- Flag of Wisconsin
- Active: May 12, 1898 – November 21, 1898
- Country: United States
- Branch: Infantry
- Size: Regiment
- Engagements: Spanish–American War Puerto Rico campaign;

Commanders
- Colonel: Charles A. Born

= 2nd Wisconsin Infantry Regiment (1898) =

U.S. Volunteer infantry regiment

The 2nd Wisconsin Infantry Regiment, reconstituted in 1898, was as an infantry regiment that served in the United States Army during the Spanish–American War. The regiment served in the Puerto Rico campaign.

==Service==
The 2nd Wisconsin Infantry was mustered into service on May 12, 1898, at Camp Harvey in Milwaukee, Wisconsin, with a strength of 49 officers and 972 enlisted men.
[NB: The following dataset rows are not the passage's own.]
(** A client that follows the cursor of the tag listing sees every tag of
    the repository exactly once, in lexical order, whatever the page size. *)
Theorem tags_pagination_complete s repo rs limit :
  s !! repo = Some rs → tags rs ≠ ∅ → 0 < limit →
  ∃ all, follow_pages (S (size (tags rs))) (λ last, default (mkPage [] false) (tags_page s repo last limit)) None = Some all ∧
    StronglySorted String.le all ∧ NoDup all ∧ ∀ t, t ∈ all ↔ is_Some (resolve_tag s repo t).
Proof.
  intros Hrs Hne Hlim. exists (btree (tags rs)).*1.
  split_and!; [|apply btree_keys_sorted|apply btree_keys_NoDup|].
  - assert (Hext : ∀ fuel c,
      follow_pages fuel (λ last, default (mkPage [] false) (tags_page s repo last limit)) c =
      follow_pages fuel (λ c, take_page (filter (λ k, after_key c k = true) (btree (tags rs)).*1) limit) c).
    { intros fuel. induction fuel as [|fuel IH]; intros c; [done|]. cbn [follow_pages].
      assert (default (mkPage [] false) (tags_page s repo c limit) =
              take_page (filter (λ k, after_key c k = true) (btree (tags rs)).*1) limit) as ->.
      { unfold tags_page. rewrite Hrs, decide_False by done. simpl. by rewrite after_keys. }
      case_match; [|done]. case_match; [|done]. by rewrite IH. }
    rewrite Hext. apply (follow_pages_sorted _ _ _ []);
      [apply btree_keys_sorted|apply btree_keys_NoDup|done|done| |].
    + by rewrite <-after_keys, after_None.
    + rewrite length_fmap, (Permutation_length (btree_perm _)), length_map_to_list. lia.
  - intros t. rewrite btree_keys_elem. unfold resolve_tag. by rewrite Hrs.
Qed.

Definition no_json : SerdeJson := {| from_slice _ := None; to_vec _ := [] |}.

Definition state_ex : State :=
  foldl (@apply_in_ram no_json) ∅
    [PutManifest "a" "d1" "mt" (Some "v2") ["b1"] None; PutManifest "a" "d2" "mt" (Some "v1") [] None;
     PutManifest "a" "d2" "mt" (Some "latest") [] None].

Lemma tags_pagination_complete_witness :
  ∃ all, follow_pages 4 (λ last, default (mkPage [] false) (tags_page state_ex "a" last 2)) None = Some all ∧
    all = ["latest"; "v1"; "v2"].
Proof.
  destruct (tags_pagination_complete state_ex "a" (default rs_default (state_ex !! "a")) 2)
    as (all&Hall&_); [reflexivity|vm_compute; done|lia|].
  exists all. split; [exact Hall|]. vm_compute in Hall. by injection Hall.
Defined.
They proceeded to Camp Thomas, near the old Chickamauga battlefield in Tennessee, to prepare for battle in the Caribbean. The regiment was stricken by an outbreak of Typhoid fever. They were sent to South Carolina to prepare for the invasion of Cuba, but were delayed due to logistical problems and missed the Cuba campaign. Instead, in July 1898, they joined the Puerto Rico campaign. They occupied the cities of Ponce and Coamo, and engaged in skirmishing in that area until the cessation of hostilities in August.
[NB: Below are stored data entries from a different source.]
(** C19: a log cut anywhere (a crash in the middle of a write) opens to a
    prefix of the mutations that were appended, and that prefix has every
    record that was written in full; nothing partial is ever applied. *)
Theorem wal_torn_tail `{!Crypto, !CryptoLaws, !Hmac, !HmacLaws, !SerdeJson, !SerdeLaws} key ops n th :
  Forall op_ok ops →
  ∃ k, k ≤ length ops ∧
    ram (open_inner (Some (take n (header_record key ++ encode_ops key ops))) th key) =
      foldl apply_in_ram ∅ (take k ops) ∧
    ∀ j, 0 < j → j ≤ length ops →
      length (header_record key ++ encode_ops key (take j ops)) ≤ n → j ≤ k.
Proof. apply open_torn. Qed.


(** With a key, only authenticated records are replayed: a record whose tag
    is not the key's over its payload ends the replay, and a log whose header
    is not authenticated is never used. *)
Theorem wal_authenticated `{!Crypto, !Hmac, !HmacLaws, !SerdeJson} k l :
  (∀ p rest, next_record (Some k) l = Some (p, rest) →
     take 32 (drop (8 + length p) l) = hmac_tag k p) ∧
  (∀ th, check_log_framing l HmacSha256 (Some k) ≠ Compatible →
     ram (open_inner (Some l) th (Some k)) = ∅ ∧ (l ≠ [] → log_file (open_inner (Some l) th (Some k)) = None)).
Proof.
  split.
  - intros p rest Hn. by destruct (next_record_authentic (Some k) k l p rest eq_refl Hn) as (_&_&?).
  - intros th Hc. unfold open_inner. destruct l as [|b l]; [done|]. cbn [framing_mode].
    destruct (check_log_framing (b :: l) HmacSha256 (Some k)); done.
Qed.


Section LogWitnesses.
#[local] Existing Instances Toy.toy_crypto Toy.toy_laws ToyLog.toy_hmac ToyLog.toy_hmac_laws
  ToyLog.toy_json ToyLog.toy_json_laws.

Definition op1 : MetaOp := PutManifest "a" "d1" "mt" (Some "v1") ["b1"] (Some ("s", as_bytes "{}")).
Definition op2 : MetaOp := PutChecksum "a" "b1" 7 9.
Definition op3 : MetaOp := PutManifest "a" "d2" "mt" (Some "v2") [] None.

(** A torn tail is not cut off when the log is opened, so a record that is
    appended after it, although written in full, synced and acknowledged, is
    not found by the next replay. *)
Theorem torn_tail_hides_later_records :
  ∃ torn, let ls := open_inner (Some torn) 0 None in
  let '(ls', r) := apply ls op3 WOk (Ok tt) in
  r = Ok tt ∧ resolve_tag (ram ls') "a" "v2" = Some ("d2", "mt") ∧
  durable ls' = length (default [] (log_file ls')) ∧
  resolve_tag (ram (open_inner (log_file ls') 0 None)) "a" "v2" = None.
Proof.
  exists (header_record None ++ take 20 (encode_record op1 None)).
  vm_compute. done.
Qed.

Lemma op_wf_examples : op_ok op1 ∧ op_ok op2 ∧ op_ok op3.
Proof.
  split_and!; (split; [|by vm_compute]); simpl.
  - split_and!; try by vm_compute.
    + intros t [= <-]. by vm_compute.
    + repeat constructor.
    + intros s d [= <- <-]. by vm_compute.
  - unfold is_u64, u64_max. split_and!; (by vm_compute) || lia.
  - split_and!; try by vm_compute.
    intros t [= <-]. by vm_compute.
Qed.

Lemma op_roundtrip_witness : deserialize_op (serialize_op op1) = Some op1.
Proof. apply op_roundtrip. apply op_wf_examples. Defined.

Lemma wal_torn_tail_witness :
  ∃ k, ram (open_inner (Some (take 100 (header_record None ++ encode_ops None [op2; op3]))) 0 None) =
       foldl apply_in_ram ∅ (take k [op2; op3]).
Proof.
  destruct (wal_torn_tail None [op2; op3] 100 0) as (k&_&Hk&_);
    [repeat (apply Forall_cons_2; [apply op_wf_examples|]); apply Forall_nil_2|].
  by exists k.
Defined.

Lemma op3_compactable th : compactable (append_record (open_inner None th None) op3 WOk).1.
Proof.
  set (ls := (append_record _ _ _).1). split_and!.
  - apply (replay_ok [op3]). intros r rs Hr. by apply (lookup_empty_Some (M := gmap string) r rs) in Hr.
  - intros r t d m. unfold ls. cbn [append_record fst ram]. rewrite resolve_tag_repo, media_type_repo, repo_of_apply.
    change (ram (open_inner None th None)) with (∅ : State). rewrite repo_of_empty.
    case_decide; cbn [apply_repo op3 rs_add_backrefs rs_put_manifest foldl tags media_types rs_default].
    + intros [[_ [= <- <-]]|[_ Ht]]%lookup_insert_Some; [by rewrite lookup_insert_eq|].
      by apply (lookup_empty_Some (M := gmap string)) in Ht.
    + intros Ht. by apply (lookup_empty_Some (M := gmap string)) in Ht.
  - assert (export_state (ram ls) = [op3]) as -> by (by vm_compute).
    apply Forall_cons_2; [apply op_wf_examples|apply Forall_nil_2].
  - vm_compute. done.
  - by vm_compute.
Qed.

(** A mutation, a compaction, a second mutation, and a third one that is appended
    between the sync and the store of the commit of the second. *)
Definition run_steps : list wal_step :=
  [WAppend op3; WRename; WInstall; WAppend op2; WLoad 2; WSync (Ok tt); WAppend op1; WStore].


Lemma wal_authenticated_witness :
  ram (open_inner (Some (header_record None)) 0 (Some (as_bytes "k"))) = ∅.
Proof. apply (wal_authenticated (as_bytes "k")). by vm_compute. Defined.

End LogWitnesses.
The 2nd Wisconsin Infantry returned to Wisconsin in September and was mustered out of service on November 21, 1898. At the time of mustering out, the unit consisted of 48 officers and 1,248 enlisted men.

==Casualties==
The 2nd Wisconsin Infantry suffered 39 enlisted men who died of disease, plus 5 additional men who were discharged for disability, court martial, or other causes, and 1 desertion.

==Commanders==
- Colonel Charles A. Born

==Notable people==
- Norman Knudson was first lieutenant of Co. H. He later served as a Wisconsin state senator.
- Albert Solliday was lieutenant colonel of the regiment. He had previously served in the 114th Ohio Infantry Regiment during the American Civil War. Between the wars, he served as the 24th mayor of Watertown, Wisconsin, and was a Wisconsin state senator. After the war he was appointed quartermaster and commissary general for the Wisconsin National Guard.